REQUIREMENT » Copy all lines in the data that contain the string "JObject".

RECORDS SUPPLIED »

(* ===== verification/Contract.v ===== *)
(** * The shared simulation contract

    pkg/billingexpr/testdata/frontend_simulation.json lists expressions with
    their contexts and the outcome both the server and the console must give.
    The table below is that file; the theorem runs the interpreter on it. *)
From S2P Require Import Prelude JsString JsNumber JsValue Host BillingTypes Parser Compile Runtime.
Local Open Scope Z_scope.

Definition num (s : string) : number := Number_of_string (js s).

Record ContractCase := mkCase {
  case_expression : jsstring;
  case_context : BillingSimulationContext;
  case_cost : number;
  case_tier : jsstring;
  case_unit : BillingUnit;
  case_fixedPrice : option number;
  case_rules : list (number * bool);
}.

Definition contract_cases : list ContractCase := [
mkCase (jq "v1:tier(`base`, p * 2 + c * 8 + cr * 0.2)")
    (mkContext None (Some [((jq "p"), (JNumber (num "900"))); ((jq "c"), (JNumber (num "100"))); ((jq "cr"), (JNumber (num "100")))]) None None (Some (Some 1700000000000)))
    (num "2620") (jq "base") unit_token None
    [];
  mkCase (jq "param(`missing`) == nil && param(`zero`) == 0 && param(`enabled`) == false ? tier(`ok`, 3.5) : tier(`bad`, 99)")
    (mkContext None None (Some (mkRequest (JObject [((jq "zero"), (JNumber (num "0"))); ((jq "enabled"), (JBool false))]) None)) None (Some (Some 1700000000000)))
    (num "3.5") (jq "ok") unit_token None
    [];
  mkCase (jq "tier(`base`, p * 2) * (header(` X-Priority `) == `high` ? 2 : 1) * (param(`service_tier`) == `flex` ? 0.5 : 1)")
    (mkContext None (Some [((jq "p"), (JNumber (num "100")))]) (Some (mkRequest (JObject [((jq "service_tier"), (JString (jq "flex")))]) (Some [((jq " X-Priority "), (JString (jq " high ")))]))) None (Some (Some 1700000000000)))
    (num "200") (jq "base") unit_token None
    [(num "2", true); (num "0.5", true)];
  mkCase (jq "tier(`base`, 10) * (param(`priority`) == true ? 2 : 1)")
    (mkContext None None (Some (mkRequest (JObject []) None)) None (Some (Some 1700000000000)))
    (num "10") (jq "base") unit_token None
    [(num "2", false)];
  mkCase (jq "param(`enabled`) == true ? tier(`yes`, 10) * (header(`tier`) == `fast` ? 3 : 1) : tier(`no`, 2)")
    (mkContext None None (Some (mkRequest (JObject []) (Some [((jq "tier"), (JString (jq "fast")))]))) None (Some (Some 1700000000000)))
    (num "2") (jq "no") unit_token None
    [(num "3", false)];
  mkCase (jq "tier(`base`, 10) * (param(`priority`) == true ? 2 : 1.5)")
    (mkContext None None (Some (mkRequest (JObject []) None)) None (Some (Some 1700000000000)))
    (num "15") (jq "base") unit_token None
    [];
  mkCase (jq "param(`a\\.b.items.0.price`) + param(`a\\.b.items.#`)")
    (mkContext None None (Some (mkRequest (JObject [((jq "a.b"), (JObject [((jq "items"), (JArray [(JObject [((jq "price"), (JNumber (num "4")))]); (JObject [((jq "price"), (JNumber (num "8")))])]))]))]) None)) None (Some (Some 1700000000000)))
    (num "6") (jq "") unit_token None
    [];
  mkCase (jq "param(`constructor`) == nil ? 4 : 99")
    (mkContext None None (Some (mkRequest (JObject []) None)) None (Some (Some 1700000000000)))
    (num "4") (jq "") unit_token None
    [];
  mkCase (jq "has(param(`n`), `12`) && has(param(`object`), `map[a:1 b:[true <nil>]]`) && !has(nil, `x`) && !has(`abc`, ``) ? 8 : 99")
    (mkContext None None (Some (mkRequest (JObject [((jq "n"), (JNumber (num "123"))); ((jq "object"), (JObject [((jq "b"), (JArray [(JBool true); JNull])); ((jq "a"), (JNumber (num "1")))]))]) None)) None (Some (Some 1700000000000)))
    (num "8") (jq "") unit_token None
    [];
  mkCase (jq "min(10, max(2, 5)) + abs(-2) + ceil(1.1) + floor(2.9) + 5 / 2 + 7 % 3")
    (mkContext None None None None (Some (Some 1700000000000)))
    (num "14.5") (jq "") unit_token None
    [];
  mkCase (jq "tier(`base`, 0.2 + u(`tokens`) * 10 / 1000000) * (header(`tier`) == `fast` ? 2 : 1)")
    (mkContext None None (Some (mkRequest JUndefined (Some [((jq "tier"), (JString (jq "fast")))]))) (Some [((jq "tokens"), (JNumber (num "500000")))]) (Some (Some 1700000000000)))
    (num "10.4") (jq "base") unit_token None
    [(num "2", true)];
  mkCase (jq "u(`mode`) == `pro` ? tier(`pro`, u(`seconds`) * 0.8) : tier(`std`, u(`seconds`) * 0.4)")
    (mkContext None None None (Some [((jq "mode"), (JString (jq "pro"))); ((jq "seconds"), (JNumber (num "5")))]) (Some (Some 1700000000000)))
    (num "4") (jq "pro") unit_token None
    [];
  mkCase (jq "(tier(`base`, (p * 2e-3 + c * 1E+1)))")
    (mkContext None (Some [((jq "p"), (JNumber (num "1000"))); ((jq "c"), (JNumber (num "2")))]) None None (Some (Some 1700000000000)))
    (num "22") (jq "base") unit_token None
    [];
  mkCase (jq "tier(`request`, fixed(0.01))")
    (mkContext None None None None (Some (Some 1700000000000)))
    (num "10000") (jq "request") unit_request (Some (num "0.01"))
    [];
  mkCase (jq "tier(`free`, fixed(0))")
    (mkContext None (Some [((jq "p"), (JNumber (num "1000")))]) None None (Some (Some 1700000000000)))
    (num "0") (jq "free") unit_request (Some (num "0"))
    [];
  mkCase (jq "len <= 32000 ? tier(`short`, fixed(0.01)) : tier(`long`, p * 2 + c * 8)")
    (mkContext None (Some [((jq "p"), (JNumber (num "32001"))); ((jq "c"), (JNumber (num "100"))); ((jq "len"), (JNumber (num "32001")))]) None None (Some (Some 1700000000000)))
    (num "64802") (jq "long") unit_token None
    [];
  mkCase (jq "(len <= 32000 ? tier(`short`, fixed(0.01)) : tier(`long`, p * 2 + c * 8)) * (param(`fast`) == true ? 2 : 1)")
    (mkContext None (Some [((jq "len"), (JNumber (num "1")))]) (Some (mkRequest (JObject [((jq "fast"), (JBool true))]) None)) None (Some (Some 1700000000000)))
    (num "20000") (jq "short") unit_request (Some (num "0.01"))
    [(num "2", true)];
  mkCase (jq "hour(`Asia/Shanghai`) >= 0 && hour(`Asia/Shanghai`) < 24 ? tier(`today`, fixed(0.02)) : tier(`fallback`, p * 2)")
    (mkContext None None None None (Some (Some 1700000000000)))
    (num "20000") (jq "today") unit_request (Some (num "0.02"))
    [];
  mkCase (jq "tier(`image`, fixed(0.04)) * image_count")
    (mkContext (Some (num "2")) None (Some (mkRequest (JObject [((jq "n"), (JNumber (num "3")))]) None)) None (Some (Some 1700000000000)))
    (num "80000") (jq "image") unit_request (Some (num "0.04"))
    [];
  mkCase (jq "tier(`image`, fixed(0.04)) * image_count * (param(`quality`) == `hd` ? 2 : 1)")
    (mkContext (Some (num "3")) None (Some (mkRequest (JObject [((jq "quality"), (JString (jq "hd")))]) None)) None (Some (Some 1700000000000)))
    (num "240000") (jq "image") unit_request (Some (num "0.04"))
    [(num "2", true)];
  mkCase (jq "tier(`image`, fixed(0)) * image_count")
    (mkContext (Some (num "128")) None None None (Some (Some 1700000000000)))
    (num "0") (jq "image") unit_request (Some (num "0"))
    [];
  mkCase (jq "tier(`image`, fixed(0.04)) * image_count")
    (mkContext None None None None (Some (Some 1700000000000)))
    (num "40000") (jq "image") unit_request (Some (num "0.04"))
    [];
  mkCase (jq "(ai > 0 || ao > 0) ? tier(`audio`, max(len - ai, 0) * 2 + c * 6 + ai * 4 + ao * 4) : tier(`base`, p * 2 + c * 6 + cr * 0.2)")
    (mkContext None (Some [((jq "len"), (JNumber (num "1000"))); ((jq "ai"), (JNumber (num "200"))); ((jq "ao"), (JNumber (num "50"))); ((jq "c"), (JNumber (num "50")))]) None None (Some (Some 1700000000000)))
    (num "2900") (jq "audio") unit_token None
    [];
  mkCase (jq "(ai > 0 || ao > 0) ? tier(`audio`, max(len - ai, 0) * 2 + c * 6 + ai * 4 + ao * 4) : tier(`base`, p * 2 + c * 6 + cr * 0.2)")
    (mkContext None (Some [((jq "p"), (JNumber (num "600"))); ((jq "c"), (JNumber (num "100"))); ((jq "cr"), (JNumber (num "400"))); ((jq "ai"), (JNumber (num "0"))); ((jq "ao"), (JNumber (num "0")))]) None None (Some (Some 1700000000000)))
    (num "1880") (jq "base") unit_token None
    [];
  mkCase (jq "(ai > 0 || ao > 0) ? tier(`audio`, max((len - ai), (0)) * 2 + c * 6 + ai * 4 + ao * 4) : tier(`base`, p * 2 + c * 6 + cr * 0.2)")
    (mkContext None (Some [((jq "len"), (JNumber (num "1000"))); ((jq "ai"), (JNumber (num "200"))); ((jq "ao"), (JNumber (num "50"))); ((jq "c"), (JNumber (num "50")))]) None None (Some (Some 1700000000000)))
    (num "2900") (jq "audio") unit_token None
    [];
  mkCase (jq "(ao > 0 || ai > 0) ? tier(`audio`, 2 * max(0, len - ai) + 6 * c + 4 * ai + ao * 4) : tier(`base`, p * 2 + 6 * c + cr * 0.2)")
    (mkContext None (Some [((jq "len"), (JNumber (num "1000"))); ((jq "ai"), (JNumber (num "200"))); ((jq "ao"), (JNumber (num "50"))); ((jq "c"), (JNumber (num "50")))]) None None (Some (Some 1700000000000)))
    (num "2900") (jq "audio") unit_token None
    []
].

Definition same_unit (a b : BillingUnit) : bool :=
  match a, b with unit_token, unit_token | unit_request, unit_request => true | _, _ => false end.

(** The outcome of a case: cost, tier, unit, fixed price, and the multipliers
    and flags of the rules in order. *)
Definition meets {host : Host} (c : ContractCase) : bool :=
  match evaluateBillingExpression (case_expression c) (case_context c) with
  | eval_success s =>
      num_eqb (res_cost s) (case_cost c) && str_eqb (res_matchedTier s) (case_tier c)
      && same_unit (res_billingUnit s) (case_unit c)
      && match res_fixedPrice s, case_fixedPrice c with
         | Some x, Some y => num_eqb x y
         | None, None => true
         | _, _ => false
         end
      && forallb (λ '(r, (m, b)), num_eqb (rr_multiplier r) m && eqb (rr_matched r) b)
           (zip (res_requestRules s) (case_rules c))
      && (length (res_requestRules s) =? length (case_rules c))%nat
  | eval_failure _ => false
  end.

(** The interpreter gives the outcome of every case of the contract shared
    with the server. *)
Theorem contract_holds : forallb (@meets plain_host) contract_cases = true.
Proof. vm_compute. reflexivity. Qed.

RESULT OF THE TASK »
    (mkContext None None (Some (mkRequest (JObject [((jq "zero"), (JNumber (num "0"))); ((jq "enabled"), (JBool false))]) None)) None (Some (Some 1700000000000)))
    (mkContext None (Some [((jq "p"), (JNumber (num "100")))]) (Some (mkRequest (JObject [((jq "service_tier"), (JString (jq "flex")))]) (Some [((jq " X-Priority "), (JString (jq " high ")))]))) None (Some (Some 1700000000000)))
    (mkContext None None (Some (mkRequest (JObject []) None)) None (Some (Some 1700000000000)))
    (mkContext None None (Some (mkRequest (JObject []) (Some [((jq "tier"), (JString (jq "fast")))]))) None (Some (Some 1700000000000)))
    (mkContext None None (Some (mkRequest (JObject []) None)) None (Some (Some 1700000000000)))
    (mkContext None None (Some (mkRequest (JObject [((jq "a.b"), (JObject [((jq "items"), (JArray [(JObject [((jq "price"), (JNumber (num "4")))]); (JObject [((jq "price"), (JNumber (num "8")))])]))]))]) None)) None (Some (Some 1700000000000)))
    (mkContext None None (Some (mkRequest (JObject []) None)) None (Some (Some 1700000000000)))
    (mkContext None None (Some (mkRequest (JObject [((jq "n"), (JNumber (num "123"))); ((jq "object"), (JObject [((jq "b"), (JArray [(JBool true); JNull])); ((jq "a"), (JNumber (num "1")))]))]) None)) None (Some (Some 1700000000000)))
    (mkContext None (Some [((jq "len"), (JNumber (num "1")))]) (Some (mkRequest (JObject [((jq "fast"), (JBool true))]) None)) None (Some (Some 1700000000000)))
    (mkContext (Some (num "2")) None (Some (mkRequest (JObject [((jq "n"), (JNumber (num "3")))]) None)) None (Some (Some 1700000000000)))
    (mkContext (Some (num "3")) None (Some (mkRequest (JObject [((jq "quality"), (JString (jq "hd")))]) None)) None (Some (Some 1700000000000)))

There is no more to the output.